INSTRUCTIONS FOR THE TASK
Repeat only the stretch of lines below that runs from the line with "apply wp_bind, wp_scheduled." through the line with "(** What aria2 is asked about a job. *)", unaltered.

"""

(* ===== verification/Poll.v ===== *)
(** * Polling aria2

    [updateActive] of internal/queue/runner.go asks aria2 about every job that is downloading,
    the newest first, and moves its row as the answer says.  A finished download goes through
    the decision of [Dispatch.dispose]; since a poll can finish the download of one part of an
    archive before it asks about the next, what a poll finds depends on the polls before it,
    and the theorem says how. *)

From S2P Require Import Prelude GoStrings GoTime GoError Schema Files Effects Status Paths Store.
From S2P Require Import StoreInv StoreSpec Wp Archive Resolver Runner RunnerInv RunnerSpec Rows Dispatch.

#[local] Open Scope string_scope.

Section Poll.
Context `{UC : Unicode}.

(** The bytes of a finished download: aria2's count, or the size when it counts none. *)
Definition finished_bytes (st : AriaStatus) : Z :=
  let done := fst (ParseInt (StCompletedLen st)) in
  let total := fst (ParseInt (StTotalLength st)) in
  if (done =? 0)%Z && (0 <? total)%Z then total else done.

Definition is_complete (st : AriaStatus) : bool := String.eqb (StStatus st) "complete".

(** The decision an answer of aria2 leads to, if any. *)
Definition poll_decision (r : Runner) (auto : bool) (d : Db) (answer : res AriaStatus) (job : Job)
    (entry : string) : option disposal :=
  match answer with
  | inr st => if is_complete st then Some (dispose r auto d job (download_path job (Some st)) entry) else None
  | inl _ => None
  end.

(** The row of a download with nothing to decrypt: completed, its password kept. *)
Definition finished_row (n : Z) (x y : Job) : Prop :=
  Status y = StatusCompleted /\ Error y = None /\ ErrorCode y = None /\ CompletedAt y <> None
  /\ ArchivePassword y = ArchivePassword x
  /\ BytesDone y = match SizeBytes x with Some size => if (n =? 0)%Z then size else n | None => n end.

Definition post_row (dec : disposal) (n : Z) (x y : Job) : Prop :=
  match dec with
  | Keep | Complete => finished_row n x y
  | FailWith reason =>
      Status y = StatusDecryptFail /\ Error y = Some reason
      /\ ErrorCode y = Some "postprocess_failed" /\ ArchivePassword y = None
  | Await | Work _ =>
      Status y = StatusDecrypting /\ ErrorCode y = None /\ ArchivePassword y = ArchivePassword x
      /\ BytesDone y = decrypting_bytes n x
  end.

(** The row [y] an answer makes of [x]. *)
Definition answered_row (dec : option disposal) (answer : res AriaStatus) (x y : Job) : Prop :=
  match dec, answer with
  | Some dec, inr st => post_row dec (finished_bytes st) x y
  | _, _ => polled_row answer x y
  end.

(** A poll keeps the files of the jobs where they are. *)
Definition same_file (x y : Job) : Prop :=
  ID y = ID x /\ OutDir y = OutDir x /\ archivePathForJob y = archivePathForJob x /\ DeletedAt y = DeletedAt x.

#[export] Instance same_file_PreOrder : PreOrder same_file.
Proof. split; [by intros x|]. unfold same_file. intros x y z. intuition congruence. Qed.

Definition poll_keeps (w w' : World) : Prop :=
  Forall2 same_file (jobs (db w)) (jobs (db w')) /\ sem w' = sem w /\ settings w' = settings w.

#[export] Instance poll_keeps_PreOrder : PreOrder poll_keeps.
Proof.
  split; [by intros w|]. intros w1 w2 w3 (A1 & A2 & A3) (B1 & B2 & B3). split_and!; [by etrans|congruence..].
Qed.

Lemma same_files_readable (l l' : list Job) :
  Forall2 same_file l l' -> Forall (fun o => readable o = true) l -> Forall (fun o => readable o = true) l'.
Proof.
  induction 1 as [|x y l l' (_ & _ & H & _) _ IH]; [done|]. intros Hl. apply Forall_cons in Hl as [Hx Hl].
  constructor; [|by apply IH]. unfold readable in *. by rewrite H.
Qed.

Lemma only_row_files (id : Z) (f : Job -> Job) (w w' : World) :
  only_row id f w w' -> (forall x, same_file x (f x)) ->
  Forall2 same_file (jobs (db w)) (jobs (db w')).
Proof.
  intros [-> Hf] Hp. unfold update_rows. induction (jobs (db w)) as [|x l IH]; [constructor|].
  constructor; [|exact IH]. case_bool; [apply Hp|reflexivity].
Qed.

(** ** One poll *)

Context (env : Env) (Hnf : no_faults env).

(** What becomes of a finished download: nothing yet, or its row moved and its goroutine started. *)
Definition queued_as (job : Job) (n : Z) (dec : disposal) (w w' : World) (b : bool) : Prop :=
  match dec with
  | Keep | Complete => b = false /\ jobs (db w') = jobs (db w) /\ frame w w'
  | _ => b = true /\ spawned (ID job) dec w w'
         /\ exists f, only_row (ID job) f w w' /\ (forall x, same_file x (f x))
                      /\ post_row dec n job (f job)
  end.

Lemma wp_queued (r : Runner) (job : Job) (st : AriaStatus) (n : Z) (w : World) :
  readable_path (download_path job (Some st)) = true ->
  Forall (fun o => readable o = true) (jobs (db w)) ->
  wp env (queueDecryptFromStatus r job st n) (fun w' b => exists entry,
    entry_of (download_path job (Some st)) entry
    /\ queued_as job n (dispose r (auto_decrypt r w) (db w) job (download_path job (Some st)) entry) w w' b) w.
Proof.
  intros Hp Hall. unfold queueDecryptFromStatus. apply wp_bind, wp_build; [done..|].
  intros w1 entry [[[task should] wait] failMsg] H1 F1 Hent Hb.
  set (dec := dispose _ _ _ _ _ _) in *. apply (wp_mono env _ (queued_as job n dec w)).
  { intros w' b H. by exists entry. }
  destruct dec as [| |reason| |t] eqn:Edec.
  - destruct Hb as [-> _]. cbn [negb]. apply wp_Ret. split; [done|]. split; [by rewrite H1|done].
  - destruct Hb as [-> _]. cbn [negb]. apply wp_Ret. split; [done|]. split; [by rewrite H1|done].
  - destruct Hb as (-> & -> & Hne). cbn [negb]. rewrite (proj2 (String.eqb_neq _ _) Hne). cbn [negb].
    apply wp_bind, wp_postprocess_failed; [done|]. intros f w2 [Hf1 Hf2] F2 Hf. apply wp_Ret.
    split; [done|]. split; [apply spawned_none; [done|by etrans]|]. exists f.
    split; [split; [by rewrite Hf1, H1|done]|]. split.
    + intros x. destruct (Hf x) as (_ & _ & _ & _ & S5 & S6 & S7 & S8).
      split_and!; [apply Hf2|done| |done]. unfold archivePathForJob, outputNameForJob. by rewrite S5, S6, S7.
    + by destruct (Hf job) as (S1 & S2 & S3 & S4 & _).
  - destruct Hb as (-> & -> & Hne). cbn [negb]. change (String.eqb "" "") with true. cbn [negb].
    apply wp_bind. unfold MarkDecrypting. apply wp_now_update; [done|]. intros t w2 H2 F2.
    apply wp_bind, wp_AddEvent_jobs; [done|]. intros w3 r3 H3 F3.
    rewrite (proj2 (String.eqb_neq _ _) Hne). cbn [negb].
    apply wp_bind, wp_AddEvent_jobs; [done|]. intros w4 r4 H4 F4. apply wp_Ret.
    split; [done|]. split; [apply spawned_none; [done|]; etrans; [exact F1|]; etrans; [exact F2|by etrans]|].
    eexists. split; [split; [by rewrite H4, H3, H2, H1|done]|by split].
  - destruct Hb as (-> & -> & -> & ->). cbn [negb]. change (String.eqb "" "") with true. cbn [negb].
    apply wp_bind. unfold MarkDecrypting. apply wp_now_update; [done|]. intros t2 w2 H2 F2.
    apply wp_bind, wp_AddEvent_jobs; [done|]. intros w3 r3 H3 F3.
    change (String.eqb "" "") with true. cbn [negb].
    apply wp_bind, wp_scheduled. intros w4 H4 S4. apply wp_Ret. split; [done|]. split.
    + rewrite (dispose_task _ _ _ _ _ _ _ Edec) in S4.
      assert (frame w w3) as (E1 & E2 & E3 & E4 & E5) by (etrans; [exact F1|by etrans]).
      unfold spawned, started_for in *. by rewrite E1, E2, E3, E4, E5 in S4.
    + eexists. split; [split; [by rewrite H4, H3, H2, H1|done]|by split].
Qed.

(** What aria2 is asked about a job. *)
Definition asks (j : Job) : list aria_req :=
  match EngineGID j with Some gid => [TellStatus gid] | None => [] end.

"""

ANSWER TO THIS TASK
    apply wp_bind, wp_scheduled. intros w4 H4 S4. apply wp_Ret. split; [done|]. split.
    + rewrite (dispose_task _ _ _ _ _ _ _ Edec) in S4.
      assert (frame w w3) as (E1 & E2 & E3 & E4 & E5) by (etrans; [exact F1|by etrans]).
      unfold spawned, started_for in *. by rewrite E1, E2, E3, E4, E5 in S4.
    + eexists. split; [split; [by rewrite H4, H3, H2, H1|done]|by split].
Qed.

(** What aria2 is asked about a job. *)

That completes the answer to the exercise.